PROVIDED INFORMATION:
========================================================================
Lemma fold_pushTweaks_elem (configuration : list (jsstring * Builder.setting))
    (mapped : list jsstring) (x : jsstring) :
  x ∈ fold_left push configuration mapped
  <-> x ∈ mapped
      \/ exists entry tweakValue,
           entry ∈ configuration
           /\ CONFIGURATION_MAPPING entry.1 (Builder.stringify entry.2)
              = Some tweakValue
           /\ x ∈ Builder.command tweakValue ++ Builder.tweakdefs tweakValue
                    ++ Builder.tweakunits tweakValue.
Proof.
  revert mapped. induction configuration as [|e rest IH]; intros mapped.
  - cbn [fold_left]. split; [by left|].
    intros [H|(entry & tv & Hin & _)]; [done|]. by apply elem_of_nil in Hin.
  - cbn [fold_left]. rewrite IH. unfold pushTweaks. split.
    + intros [Hx|(entry & tv & Hin & Hm & Hx)].
      * destruct (CONFIGURATION_MAPPING e.1 (Builder.stringify e.2))
          as [tv|] eqn:Hm; [|by left].
        apply elem_of_app in Hx as [Hx|Hx]; [by left|].
        right. exists e, tv. split; [apply list_elem_of_here|done].
      * right. exists entry, tv. split; [by apply list_elem_of_further|done].
    + intros [Hx|(entry & tv & Hin & Hm & Hx)].
      * left. destruct (CONFIGURATION_MAPPING _ _); [|done].
        apply elem_of_app. by left.
      * apply elem_of_cons in Hin as [->|Hin].
        -- left. rewrite Hm. apply elem_of_app. by right.
        -- right. by exists entry, tv.
Qed.



End ExpectedProperties.

(** ** The file name of a data item *)

Lemma last_split_cons (sep c : N) (t : jsstring) :
  last (split sep (c :: t))
  = if c =? sep then last (split sep t)
    else match split sep t with
         | [h] => Some (c :: h)
         | _ => last (split sep t)
         end.
Proof.
  cbn [split]. pose proof (split_nonempty sep t) as Hne.
  destruct (c =? sep).
  - by destruct (split sep t).
  - destruct (split sep t) as [|h [|h' r]]; done.
Qed.

(** X19. The file name shown for a source is the part of the path after
    its last slash, or the whole path when it has no slash: the name holds
    no slash, and the path is the name, or a directory part, a slash and the
    name. A path that ends in a slash has the empty name and shows none; a
    command, which has no source, has no name. *)
Theorem fileName_last_segment (source : jsstring) :
  (exists name,
     fileName (Some source) = Some name
     /\ (chr "/" ∉ name)
     /\ (source = name \/ exists dir, source = dir ++ chr "/" :: name))
  /\ (forall dir, fileNameShown (Some (dir ++ [chr "/"])) = false)
  /\ fileName None = None.
Proof.
  split; [|split; [|done]].
  - unfold fileName. induction source as [|c t (name & Hl & Hn & Hs)].
    + exists []. split; [done|]. split; [apply not_elem_of_nil|by left].
    + rewrite last_split_cons. destruct (N.eqb_spec c (chr "/")) as [->|Hc].
      * exists name. split; [done|]. split; [done|]. right.
        destruct Hs as [->|[dir ->]]; [by exists []|by exists (chr "/" :: dir)].
      * destruct (split (chr "/") t) as [|h [|h' r]] eqn:Hsp.
        -- done.
        -- injection Hl as <-. exists (c :: h). split; [done|].
           assert (Ht : t = h).
           { destruct Hs as [Hs|[dir Hs]]; [done|].
             exfalso. rewrite Hs, split_app_sep in Hsp.
             pose proof (split_nonempty (chr "/") dir) as Hd.
             pose proof (split_nonempty (chr "/") h) as Hh.
             destruct (split (chr "/") dir) as [|? [|? ?]]; [done| |];
               destruct (split (chr "/") h); done. }
           split; [|left; by rewrite Ht].
           apply not_elem_of_cons. split; [congruence|done].
        -- exists name. split; [done|]. split; [done|]. right.
           destruct Hs as [->|[dir ->]].
           ++ exfalso. rewrite split_without in Hsp by done. discriminate.
           ++ by exists (c :: dir).
  - intros dir. unfold fileNameShown, fileName.
    change (dir ++ [chr "/"]) with (dir ++ chr "/" :: []).
    rewrite split_app_sep. cbn [split].
    by rewrite last_app.
Qed.

(** ** interpolateTemplate: inherited names and groups with identifiers *)

Lemma prototypeGet_word (name : jsstring) (v : Obj.value) :
  Obj.prototypeGet name = Some v ->
  name <> [] /\ forallb isWordChar name = true.
Proof.
  unfold Obj.prototypeGet.
  case_bool_decide as H1; [subst; by intros _|].
  case_bool_decide as H2; [subst; by intros _|].
  case_bool_decide as H3; [|done]. intros _.
  unfold Obj.prototypeMethods in H3.
  repeat (apply elem_of_cons in H3 as [->|H3]; [done|]).
  by apply elem_of_nil in H3.
Qed.



Lemma matchGroup_other (c : N) (t : jsstring) :
  c <> chr "(" -> matchGroup (c :: t) = None.
Proof.
  intros Hc. unfold matchGroup. by destruct (N.eqb_spec c (chr "(")).
Qed.

Lemma matchGroup_hit (expression post : jsstring) :
  expression <> [] -> forallb notParen expression = true ->
  matchGroup (chr "(" :: expression ++ chr ")" :: post)
  = Some (chr "(" :: expression ++ [chr ")"], expression, post).
Proof.
  intros Hne Hw. unfold matchGroup. rewrite N.eqb_refl.
  rewrite span_stop by done. destruct expression; [done|].
  by rewrite N.eqb_refl.
Qed.

Lemma secondPass_copy (pre s : jsstring) (log : list warning) :
  chr "(" ∉ pre ->
  secondPass (pre ++ s) log
  = let '(out, log1) := secondPass s log in (pre ++ out, log1).
Proof.
  unfold secondPass. induction pre as [|c pre IH]; intros Hn.
  - cbn [app]. by destruct (replaceAll _ _ s log).
  - apply not_elem_of_cons in Hn as [Hc Hn]. cbn [app].
    rewrite replaceAll_copy by (apply matchGroup_other; congruence).
    rewrite (IH Hn). by destruct (replaceAll _ _ s log).
Qed.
========================================================================
PROBLEM REQUIREMENTS: Restate exactly, and only, the line containing "Lemma matchGroup_hit (expression" together with all lines after it to the end of the material.

EXERCISE RESULT:
Lemma matchGroup_hit (expression post : jsstring) :
  expression <> [] -> forallb notParen expression = true ->
  matchGroup (chr "(" :: expression ++ chr ")" :: post)
  = Some (chr "(" :: expression ++ [chr ")"], expression, post).
Proof.
  intros Hne Hw. unfold matchGroup. rewrite N.eqb_refl.
  rewrite span_stop by done. destruct expression; [done|].
  by rewrite N.eqb_refl.
Qed.

Lemma secondPass_copy (pre s : jsstring) (log : list warning) :
  chr "(" ∉ pre ->
  secondPass (pre ++ s) log
  = let '(out, log1) := secondPass s log in (pre ++ out, log1).
Proof.
  unfold secondPass. induction pre as [|c pre IH]; intros Hn.
  - cbn [app]. by destruct (replaceAll _ _ s log).
  - apply not_elem_of_cons in Hn as [Hc Hn]. cbn [app].
    rewrite replaceAll_copy by (apply matchGroup_other; congruence).
    rewrite (IH Hn). by destruct (replaceAll _ _ s log).
Qed.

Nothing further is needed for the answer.